Demnach ist im Ländle käuflicher Sex nur in behördlich bewilligten Etablissements, den Bordellen, erlaubt. Daran ändert auch die Tatsache nichts, dass es laut "Sophie", der Volkshilfe-Initiative für Prostituierte, hinter dem Arlberg bis heute kein einziges bewilligtes Bordell gibt. Ähnlich streng ist das Sex-Gewerbe in Tirol, Salzburg, Kärnten und Oberösterreich geregelt. Prostitution außerhalb von Bordellen ist hier verboten, die behördliche Bewilligung von Freudenhäusern gesetzlich an mehrere Voraussetzungen gekoppelt. So schreiben die Landesgesetze etwa vor, dass Bordellbetreiber Staatsbürger oder EU-Bürger sein sowie ein einwandfreies Leumundszeugnis vorweisen müssen.

20.000 Euro Strafe

Keine zwingende Regelung für den Betrieb von Bordellen gibt es in den östlichen Bundesländern Burgenland, Wien, Niederösterreich und der Steiermark. Etablissements wie im Westen gibt es hier offiziell nicht. Dafür wird zumindest die "Anbahnung von Prostitution" im öffentlichen Raum geduldet. Generell für Strichmädchen tabu sind etwa Bahnhöfe, Kirchen, Schulen, Spielplätze oder Heil- und Pflegeanstalten. Die Bannmeile liegt meistens bei 150 bis 200 Metern. Aber es gelten auch zeitliche Einschränkungen: So ist der Strich in Wien zwischen 20 Uhr und 4 Uhr früh im Sommer und ab 21 Uhr bis 4 Uhr früh im Winter erlaubt. Nur im ersten Bezirk dürfen die Mädchen erst ab 23 Uhr werben.

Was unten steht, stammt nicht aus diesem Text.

(* ===== verification/WebSocketDeflate.v ===== *)
(** * permessage-deflate: compression of WebSocket messages
    (ws/WebSocketDeflate.cpp, RFC 1951 and RFC 7692)

    The bit reader, the Huffman tables and their canonical codes, the sliding
    window, the decoder of a message, and the encoder, which writes stored
    blocks.  What a compressed message means is stated on lists of bits; the
    decoder gives every such message its meaning, and always ends. *)

From S2P Require Import Prelude.
From S2P Require Import BitStream.

(** ** Constants *)

Definition MaxExpansionRatio : Z := 1024.
Definition MaxLiteralLengthCodes : Z := 288.
Definition MaxDistanceCodes : Z := 32.
Definition MaxCodeLengthCodes : Z := 19.
Definition MaxCodeBits : Z := 15.
Definition PerMessageDeflateTail : list Z := [0x00; 0x00; 0xff; 0xff].
Definition MinWindowBits : Z := 8.
Definition MaxWindowBits : Z := 15.

Definition LengthBase : list Z :=
  [3; 4; 5; 6; 7; 8; 9; 10; 11; 13; 15; 17; 19; 23; 27; 31; 35; 43; 51; 59; 67; 83; 99; 115; 131; 163; 195; 227; 258].
Definition LengthExtra : list Z :=
  [0; 0; 0; 0; 0; 0; 0; 0; 1; 1; 1; 1; 2; 2; 2; 2; 3; 3; 3; 3; 4; 4; 4; 4; 5; 5; 5; 5; 0].
Definition DistanceBase : list Z :=
  [1; 2; 3; 4; 5; 7; 9; 13; 17; 25; 33; 49; 65; 97; 129; 193; 257; 385; 513; 769; 1025; 1537; 2049; 3073; 4097; 6145;
   8193; 12289; 16385; 24577].
Definition DistanceExtra : list Z :=
  [0; 0; 0; 0; 1; 1; 2; 2; 3; 3; 4; 4; 5; 5; 6; 6; 7; 7; 8; 8; 9; 9; 10; 10; 11; 11; 12; 12; 13; 13].
Definition CodeLengthOrder : list Z := [16; 17; 18; 0; 8; 7; 9; 6; 10; 5; 11; 4; 12; 3; 13; 2; 14; 1; 15].

Definition u16 (x : Z) : Z := x mod 2 ^ 16.

(** ** The bit reader *)

Record BitReader := MkReader { br_data : list Z; br_byteOffset : Z; br_bitOffset : Z }.
#[export] Instance BitReader_eta : Eta BitReader := fun r => MkReader (br_data r) (br_byteOffset r) (br_bitOffset r).

(** A failed read leaves a reader nobody uses. *)
Fixpoint read_bits_loop (n : nat) (bit parsed : Z) (r : BitReader) : option (Z * BitReader) :=
  match n with
  | O => Some (parsed, r)
  | S n =>
      if br_byteOffset r >=? zlen (br_data r) then None
      else
        let current := zget (br_data r) (br_byteOffset r) in
        let parsed := Z.lor parsed (u32 (Z.shiftl (Z.land (Z.shiftr current (br_bitOffset r)) 1) bit)) in
        let r := r <| br_bitOffset := u8 (br_bitOffset r + 1) |> in
        let r := if br_bitOffset r =? 8
                 then r <| br_bitOffset := 0 |> <| br_byteOffset := br_byteOffset r +! 1 |> else r in
        read_bits_loop n (bit + 1) parsed r
  end.
Definition ReadBits (bitCount : Z) (r : BitReader) : option (Z * BitReader) :=
  if bitCount >? 16 then None else read_bits_loop (Z.to_nat bitCount) 0 0 r.

Definition AlignByte (r : BitReader) : BitReader :=
  if negb (br_bitOffset r =? 0) then r <| br_bitOffset := 0 |> <| br_byteOffset := br_byteOffset r +! 1 |> else r.

Definition ReadByte (r : BitReader) : option (Z * BitReader) :=
  let r := AlignByte r in
  if br_byteOffset r >=? zlen (br_data r) then None
  else Some (zget (br_data r) (br_byteOffset r), r <| br_byteOffset := br_byteOffset r +! 1 |>).

Definition HasMoreInput (r : BitReader) : bool := br_byteOffset r <? zlen (br_data r).

(** A read that fails ends the message. *)
Definition reading {A} (m : option A) : Result A :=
  match m with Some a => Ok a | None => Err STATUS_INVALID_NETWORK_RESPONSE end.

(** ** Huffman tables *)

Record HuffmanEntry := MkEntry { he_Code : Z; he_Symbol : Z; he_Length : Z }.
(** [EntryCount] is the length of the list. *)
Record HuffmanTable := MkTable { ht_Entries : list HuffmanEntry; ht_MaxBits : Z }.
Definition empty_table : HuffmanTable := MkTable [] 0.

Darüber hinaus können Bezirke und auch Gemeinden bestimmte Gebiete zu Sperrgebieten erklären. Allein das führt nicht immer, wie ein Fall in Oberwart gezeigt hat, zum gewünschten Erfolg. Dort wurde 2007 ein "Bordell"-Verbot des lokalen Gemeinderates - es handelte sich tatsächlich um eine Maßnahme gegen getarnte Bars und Nachtlokale - vom Verfassungsgerichtshof gekippt. Begründung: Das Verbot untergrabe die unternehmerische Freiheit.

Was wiederum alle Bundesländer zwischen Wien und Vorarlberg gemein haben, ist die polizeiliche Registrierung und die damit verbundene Verpflichtung der Prostituierten, sich jede Woche einer amtlichen Gesundheitsuntersuchung zu unterziehen. Der Besuch im Ambulatorium wird in einer persönlichen Kontrollkarte, dem so genannten "Deckel", vermerkt. Wer ohne dieses Dokument am Strich arbeitet, riskiert eine saftige Verwaltungsstrafe. In Salzburg beträgt die Strafe beispielsweise zwischen 10.000 und 20.000 Euro, in Wien und den meisten übrigen Bundesländern zwischen 550 und 14.500 Euro.

Weitaus gefährlicher leben jene Mädchen aus dem Ausland, die über keinen rechtmäßigen Aufenthaltstitel verfügen. Ihnen droht die Abschiebung. Neben der illegalen Prostitution ist für die Gesetzeshüter aber auch die Kriminalität im Rotlicht-Milieu ein Problem.

Darüber, wie man diesem Problem Herr werden könnte, wird in Wien - im Licht der letzten erfolgreichen Polizeirazzia in der Rotlicht-Szene - heftig diskutiert.

Bordellgesetz für Wien

So hat etwa der Sicherheitssprecher der ÖVP Wien, Wolfgang Ulm, am Montag die Schaffung eines Wiener "Bordellgesetzes" gefordert. Durch die Einführung eines offiziellen Genehmigungsverfahrens könnte man verhindern, dass sich eine kriminelle Szene entwickle, so der Politiker. Betreiber einschlägiger Lokale sollten demnach künftig eine Zuverlässigkeitsprüfung absolvieren müssen.

Im Büro der zuständigen Stadträtin Sandra Frauenberger (SPÖ) will man von einem Bordellgesetz nichts wissen. Es werde aber an Maßnahmen zur Verbesserung der Lage gearbeitet. Erste Ergebnisse sollen im Juni vorliegen.